Ed
há 3 meses
Vamos analisar a questão passo a passo: O demandante argumenta que os aspectos semióticos do preceito constitucional não podem ser impregnados por referenciais axiológicos contemporâneos, para não comprometer a previsibilidade e a segurança jurídica. Ou seja, ele defende uma interpretação mais fixa, objetiva, sem adaptações conforme valores atuais. Isso indica uma posição que se aproxima do originalismo, que defende que a Constituição deve ser interpretada conforme o sentido original, sem influências subjetivas ou mutações conforme o tempo. Agora, analisando as alternativas: A) Harmônica com o referencial de prudência que direciona a lógica do razoável. — A lógica do razoável admite certa flexibilidade e ponderação, o que contraria a rigidez defendida pelo demandante. B) Refratária à Escola do Direito Livre, mas compatível com os alicerces do originalismo. — A Escola do Direito Livre defende interpretação mais livre e flexível, o que o demandante rejeita.
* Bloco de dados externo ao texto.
(* ===== verification/ShimBoard.v ===== *)
(** * Display: from the post of a frame to the registers of the controller

    The library over the driver: a [Board] is a system whose requests to the frame
    buffer are answered by [sprdfb_ioctl], and where no other call does more to the
    controller than letting interrupts come. *)

From S2P Require Import Prelude CMonad DispcTypes SprdPanel Dispc DispcFrame SprdFb DispcInv DispcSpec.
From S2P Require Import ShimPixels Shim ShimSafe ShimSpec.

(** How a system call turns the result of a driver into its own, and into [errno]. *)
Definition syscall_rc (ret : Z) : Z := if ret <? 0 then -1 else ret.

Class Board (W : Type) `{!System W, !FbMacros, !ClkIntf} (fbfd : Z) : Type := {
  chip : W → machine;
  pageflip_number : SPRD_FB_PAGEFLIP = PAGEFLIP;
  board_calm : ∀ A (e : sys A) w, heard (λ _, false) false e = true → irq_frame (chip w) (chip (snd (do_sys e w)));
  board_flip : ∀ p w ret m, sprdfb_ioctl SPRD_FB_PAGEFLIP (mk_user None None (Some p)) (chip w) = Ret ret m →
    do_sys (SIoctl fbfd PAGEFLIP (AWord p)) w = ((syscall_rc ret, - ret, AWord p), snd (do_sys (SIoctl fbfd PAGEFLIP (AWord p)) w)) ∧
    chip (snd (do_sys (SIoctl fbfd PAGEFLIP (AWord p)) w)) = m }.

Section board.
Context {W : Type} `{!System W, !FbMacros, !FbMacrosOk, !ClkIntf} {fbfd : Z} `{!Board W fbfd}.
Context {F : Z} {frames : Z → Prop} `{!SystemOk W F frames}.
Implicit Types s : shim W.

Definition chip_of s : machine := chip (fbfd := fbfd) (world s).
Definition only_interrupts s s' : Prop := irq_frame (chip_of s) (chip_of s').
#[local] Instance watch_chip : Watch only_interrupts.
Proof.
  refine {| w_quiet _ := false; w_loud := false |}.
  - split; [intros s; apply irq_frame_refl|]. intros s1 s2 s3. apply irq_frame_trans.
  - unfold only_interrupts, chip_of. intros s s' _ ->. apply irq_frame_refl.
  - intros A e s He. by apply board_calm.
Defined.

Lemma flip_request p : sprdfb_ioctl SPRD_FB_PAGEFLIP (mk_user None None (Some p)) = sprdfb_dispc_pageflip (u32 p).
Proof.
  unfold sprdfb_ioctl. pose proof fb_commands as Hn. rewrite !NoDup_cons in Hn.
  assert (SPRD_FB_PAGEFLIP =? SPRD_FB_SET_OVERLAY = false) as -> by (apply Z.eqb_neq; set_solver).
  assert (SPRD_FB_PAGEFLIP =? SPRD_FB_DISPLAY_OVERLAY = false) as -> by (apply Z.eqb_neq; set_solver).
  by rewrite Z.eqb_refl.
Qed.

(** A controller that can be asked to flip. *)
Record can_flip (m : machine) : Prop := {
  cf_driven : driven m; cf_irqs : irqs_on (hw m) = true; cf_lock : refresh_lock (dev m) = true }.
Lemma can_flip_frame m m' : irq_frame m m' → can_flip m → can_flip m'.
Proof. intros Hf [Hd Hi Hl]. split; [by eapply driven_frame|..]; destruct Hf; congruence. Qed.

(** Until the request is made, nothing but interrupts reaches the device. *)
Lemma before_request k s : ok (F := F) s →
  wp (when_ (negb (real_ioctl (col s))) (b ← call (SDlsymNext "ioctl"); mod_col (set_real_ioctl b)) ;;
      a1000_zc_hook_fb (ioctl k) None) (λ _ s', only_interrupts s s') s.
Proof.
  intros Hs.
  assert (Hk : keeps (F := F) (frames := frames) (R := only_interrupts) None
    (when_ (negb (real_ioctl (col s))) (b ← call (SDlsymNext "ioctl"); mod_col (set_real_ioctl b)) ;;
      a1000_zc_hook_fb (ioctl k) None) anything s).
  { eapply (kept_then _ _ anything); [|intros; eapply kept_free, kept_any, kept_hook_none].
    apply kept_when; [done| |by intros]. intros _. apply kept_call_then; [done|]. by apply kept_col. }
  eapply wp_mono; [exact (Hk Hs)|]. by intros _ s' (_ & [_ ?] & _).
Qed.

(** A request to flip that is answered with 0 is a flip of the driver that returned 0. *)
Lemma request_flips k phys s : ok (F := F) s → can_flip (chip_of s) → in_width 32 phys →
  wp (ioctl (S k) fbfd PAGEFLIP (AWord phys)) (λ r s', fst r = 0 → ∃ m,
    irq_frame (chip_of s) m ∧ sprdfb_dispc_pageflip phys m = Ret 0 (chip_of s')) s.
Proof.
  intros Hs Hc Hph. cbn [ioctl]. apply wp_bind, wp_get.
  apply wp_assoc, wp_bind. eapply wp_mono; [by apply before_request|]. intros [] s2 Hf.
  change (fix_argument PAGEFLIP (AWord phys)) with (mret (M := M (shim W)) (AWord phys)). apply wp_bind, wp_ret, wp_bind. cbn beta in Hf. unfold real_ioctl_call. apply wp_bind, wp_get.
  destruct (negb _); [by apply wp_ret, wp_ret|]. apply wp_bind. unfold call, wp at 1.
  destruct (can_flip_frame _ _ Hf Hc) as [Hd Hi Hl].
  destruct (wp_run _ _ _ (pageflip_exact _ phys Hd Hi Hl Hph)) as (ret & m & Er & _).
  destruct (board_flip phys (world s2) ret m) as [E1 E2].
  { rewrite flip_request, wrap_small by done. exact Er. }
  rewrite E1. cbn [fst snd]. rewrite <- E2 in Er. apply wp_bind.
  set (w := snd (do_sys (SIoctl fbfd PAGEFLIP (AWord phys)) (world s2))) in *.
  apply (wp_mono _ (λ _ s', chip_of s' = chip w)).
  { unfold when_. destruct (_ <? 0); [by apply wp_modify|by apply wp_ret]. }
  intros _ s3 Ew. apply wp_ret. destruct (Z.eqb_spec (syscall_rc ret) 0) as [E0|E0]; [|by apply wp_ret].
  rewrite fix_vsync_other by done. apply wp_bind, wp_ret, wp_ret. intros _. exists (chip_of s2). split; [done|].
  rewrite Ew, Er. f_equal. unfold syscall_rc in E0. by destruct (ret <? 0).
Qed.

(** C9: Showing a frame by the short path, from the library down to the controller: when it
    says that the frame is shown, the device was on and had an overlay, the driver found
    nothing to complain about, and the layer of the controller is visible and has the
    address of the buffer; and if the update was seen to end, this is what is on the
    panel.  The state [m] is that of the device when the request reached it, which
    differs from the state before by interrupts at most. *)
Theorem flip_reaches_panel k phys s : ok (F := F) s → can_flip (chip_of s) → g_fbfd (zp s) = fbfd →
  in_width 32 phys → phys ≠ 0 →
  wp (flip_frame (ioctl (S k)) phys) (λ shown_ s', shown_ = true → ∃ m,
    irq_frame (chip_of s) m ∧ enable (dev m) ≠ 0 ∧ overlay_state (ctx m) ≠ SPRD_OVERLAY_STATUS_OFF ∧
    flip_result m = 0 ∧ osd_shows (regs (hw (chip_of s'))) (osd_rb_ov (par m)) phys ∧
    (flip_seen m = true → osd_shows (shown (hw (chip_of s'))) (osd_rb_ov (par m)) phys)) s.
Proof.
  intros Hs Hc Hfd Hph Hp0. unfold flip_frame. apply wp_bind, wp_get.
  destruct (_ || _); [by apply wp_ret|]. rewrite Hfd, wrap_small by done.
  apply wp_bind. eapply wp_mono; [by apply request_flips|]. intros [rc arg] s1 Hr. cbn [fst] in Hr.
  destruct (Z.eqb_spec rc 0) as [E0|E0]; [|by apply wp_bind, wp_get, wp_bind; unfold when_; destruct (_ =? ENOTTY)].
  apply wp_ret. intros _. destruct (Hr E0) as (m & Hf & Em). exists m. split; [done|].
  destruct (can_flip_frame _ _ Hf Hc) as [Hd Hi Hl].
  destruct (wp_run _ _ _ (pageflip_exact m phys Hd Hi Hl Hph)) as (ret & m' & Er & _ & Hm').
  rewrite Em in Er. injection Er as <- <-. apply Z.eqb_neq in Hp0. rewrite Hp0 in Hm'.
  destruct (Z.eqb_spec (enable (dev m)) 0) as [He|He]; [by destruct Hm'|].
  case_bool_decide as Ho; [by destruct Hm'|]. destruct Hm' as (E & Hos & _ & Hsh).
  split_and!; try done. intros Hsn. by rewrite Hsn in Hsh.
Qed.
End board.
A posição dele é compatível com o originalismo, que busca interpretação fixa. C) Harmônica com a validade intrínseca das proposições normativas, própria da lógica do razoável. — Novamente, a lógica do razoável implica flexibilidade, o que não é o caso. D) Refratária à sociedade aberta dos intérpretes da Constituição, mas harmônica com o realismo jurídico. — O realismo jurídico admite interpretação mais pragmática e flexível, o que não se encaixa. E) Compatível com a concepção de mutação constitucional, mas refratária aos métodos de interpretação preconizados por Savigny. — A mutação constitucional implica mudança e adaptação, o que o demandante rejeita. Resposta correta: B) Refratária à Escola do Direito Livre, mas compatível com os alicerces do originalismo.